Victimhood is appealing to black politicians because a lot of them went into politics to fight racial inequality. The problem is that they don’t understand just how toxic that philosophy is to white people. Black politicians before Obama tried to fight inequality by convincing enough white people of the victimization of black Americans. This strategy will get you the votes of a handful of black radicals and liberals. It won’t get you the votes of immigrants who had nothing to do with slavery. Most of whom don’t understand why they have to work their way up on their own, but black people keep asking for welfare reform and affirmative action. The Americans who worked their way out of poverty will also never understand why black people want to expand welfare programs.

Obama knows this is how white people think. So he proposes polices in a way that appeal to everyone.
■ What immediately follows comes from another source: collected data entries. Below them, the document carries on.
(** * Reliability control plane: burn rate, SLO, forecast, release gate,
      alerts and metric ingestion

    A shallow embedding of the computational engines under
    [backend/app/services] together with the tables of
    [backend/app/models/database.py] and the request schemas of
    [backend/app/schemas/schemas.py].

    Conventions of the embedding.
    - Python [float] values are rationals ([Q]); every finite float is a
      rational and comparisons agree, arithmetic is taken exact.  The one
      quotient numpy computes, where a zero divisor yields a NaN or an
      infinity, has the type [Num.npfloat].
    - [datetime] values are integer counts of seconds since 1970, between
      [datetime_min] and [datetime_max]; arithmetic that leaves this range
      raises [OverflowError].  A function that reads the clock once
      receives the reading as the argument [now]; one that reads it at
      several places receives a [Clock], with one reading for each place.
    - The SQLAlchemy session is a record of tables, each a list of rows in
      insertion order; a function that writes returns the new store.  The
      store is SQLite, the default of [DATABASE_URL]: an integer that is
      bound to a statement or stored in a column is a signed 64-bit one.
    - A Python exception is the [Raise] branch of [result]. *)

From Stdlib Require Import ZArith QArith Qround Qabs Qminmax Qreduction.
From Stdlib Require Import Lia Lqa List String Ascii Bool DecimalString.
From Stdlib Require Import Sorted Permutation.
Import ListNotations.

Open Scope string_scope.
Open Scope Z_scope.
Open Scope Q_scope.

(** * Exceptions and the error monad *)

Inductive exn : Type :=
| ValueError (msg : string)
| AttributeError (msg : string)
| KeyError (key : string)
| IntegrityError (msg : string)
| ValidationError (msg : string)
| OverflowError
| OperationalError.

Inductive result (A : Type) : Type :=
| Ok (a : A)
| Raise (e : exn).
Arguments Ok {A} a.
Arguments Raise {A} e.

Definition bind {A B : Type} (m : result A) (k : A -> result B) : result B :=
  match m with
  | Ok a => k a
  | Raise e => Raise e
  end.

Notation "x <- m ;; k" := (bind m (fun x => k))
  (at level 61, m at next level, right associativity).

(** [try: ... except Exception: handler] *)
Definition try_except {A : Type} (m : result A) (handler : exn -> A) : A :=
  match m with
  | Ok a => a
  | Raise e => handler e
  end.

(** * Numbers *)

Module Num.

Definition Qgeb (a b : Q) : bool := Qle_bool b a.
Definition Qgtb (a b : Q) : bool := negb (Qle_bool a b).
Definition Qltb (a b : Q) : bool := negb (Qle_bool b a).
Definition Qleb (a b : Q) : bool := Qle_bool a b.

(** Nearest integer, ties to the even one: what Python's [round] and the
    [.nf] format do on the exact value of their argument. *)
Definition round_half_even (q : Q) : Z :=
  let f := Qfloor q in
  match Qcompare (q - inject_Z f) (1 # 2) with
  | Lt => f
  | Gt => (f + 1)%Z
  | Eq => if Z.even f then f else (f + 1)%Z
  end.

Fixpoint scale (ndigits : nat) : positive :=
  match ndigits with
  | O => 1%positive
  | S n => (10 * scale n)%positive
  end.

(** [round(q, ndigits)] *)
Definition py_round (q : Q) (ndigits : nat) : Q :=
  Qmake (round_half_even (q * inject_Z (Zpos (scale ndigits)))) (scale ndigits).

(** [int(q)]: truncation toward zero. *)
Definition py_int (q : Q) : Z := Qnum q ÷ Zpos (Qden q).

Definition string_of_Z (z : Z) : string :=
  NilZero.string_of_int (Z.to_int z).

Fixpoint digits_of (n : nat) (z : Z) (acc : string) : string :=
  match n with
  | O => acc
  | S n' =>
      digits_of n' (z / 10)
        (String (ascii_of_nat (48 + Z.to_nat (z mod 10))) acc)
  end.

(** [f"{q:.nf}"]; the sign of a negative value that rounds to zero is
    dropped. *)
Definition format_fixed (ndigits : nat) (q : Q) : string :=
  let z := round_half_even (q * inject_Z (Zpos (scale ndigits))) in
  let a := Z.abs z in
  let sign := if (z <? 0)%Z then "-" else "" in
  let whole := string_of_Z (a / Zpos (scale ndigits)) in
  match ndigits with
  | O => sign ++ whole
  | S _ => sign ++ whole ++ "." ++ digits_of ndigits (a mod Zpos (scale ndigits)) ""
  end.

Fixpoint strip_zeros (rev_digits : list ascii) : list ascii :=
  match rev_digits with
  | c :: ((_ :: _) as rest) =>
      if Ascii.eqb c "0"%char then strip_zeros rest else rev_digits
  | _ => rev_digits
  end.

(** [str(q)] of a float: the decimal expansion with at least one and at
    most seventeen fractional digits (exponent forms are not modelled). *)
Definition float_repr (q : Q) : string :=
  let z := round_half_even (q * inject_Z (Zpos (scale 17))) in
  let a := Z.abs z in
  let sign := if (z <? 0)%Z then "-" else "" in
  let whole := string_of_Z (a / Zpos (scale 17)) in
  let frac := list_ascii_of_string (digits_of 17 (a mod Zpos (scale 17)) "") in
  sign ++ whole ++ "." ++ string_of_list_ascii (rev (strip_zeros (rev frac))).

(** A numpy [float64] that may not be finite: the quotient of the
    least-squares slope is computed by numpy, where a zero divisor gives
    a NaN or an infinity instead of an exception. *)
Inductive npfloat : Type :=
| Finite (q : Q)
| PosInf
| NegInf
| NaN.

Definition np_div (num den : Q) : npfloat :=
  if Qeq_bool den 0 then
    if Qeq_bool num 0 then NaN
    else if Qgtb num 0 then PosInf else NegInf
  else Finite (num / den).

(** [a > b] and [a < b]; every comparison with a NaN is false. *)
Definition np_gtb (a : npfloat) (b : Q) : bool :=
  match a with
  | Finite q => Qgtb q b
  | PosInf => true
  | NegInf | NaN => false
  end.

Definition np_ltb (a : npfloat) (b : Q) : bool :=
  match a with
  | Finite q => Qltb q b
  | NegInf => true
  | PosInf | NaN => false
  end.

(** [b + a] *)
Definition np_add (b : Q) (a : npfloat) : npfloat :=
  match a with
  | Finite q => Finite (b + q)
  | other => other
  end.

(** [q / d] for a divisor that compared greater than zero. *)
Definition np_quot (q : Q) (d : npfloat) : Q :=
  match d with
  | Finite b => q / b
  | _ => 0
  end.

Definition np_round (a : npfloat) (ndigits : nat) : npfloat :=
  match a with
  | Finite q => Finite (py_round q ndigits)
  | other => other
  end.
Black politicians will want to help blacks because they say blacks need it most, but no one realizes how bad that sounds. Obama’s policies and programs might end up helping more blacks than whites, but he is never going to say that. He will always make the case that his policies are for everyone, because he knows that’s how you will get white people to support them.

What you’re attributing to racial transcendence is called being a smart politician. It doesn’t take a biracial background to know what to say and how to say it.

As your post shows, Obama did a masterful job of convincing white people that he is not like one of those scary black guys because “I know how white people think”, with the unspoken implication that “they” do not. It’s frustrating to me that he even had to prove this in order to get elected. White politicians aren’t required to go through this dog and pony show. They aren’t expected to pull out their picture albums and point out all their black friends and family before are they considered worthy enough to be voted for.

Being biracial does not automatically imbue someone with insight into how whites (or blacks) see things. What it does give is one the ability to claim such insight when relating with people who need that kind of assurance.

You know, you’re arguing that if Obama were black in a black neighborhood with black parents he wouldn’t have understood white people. But, well, where are you getting your claimed understanding of black people?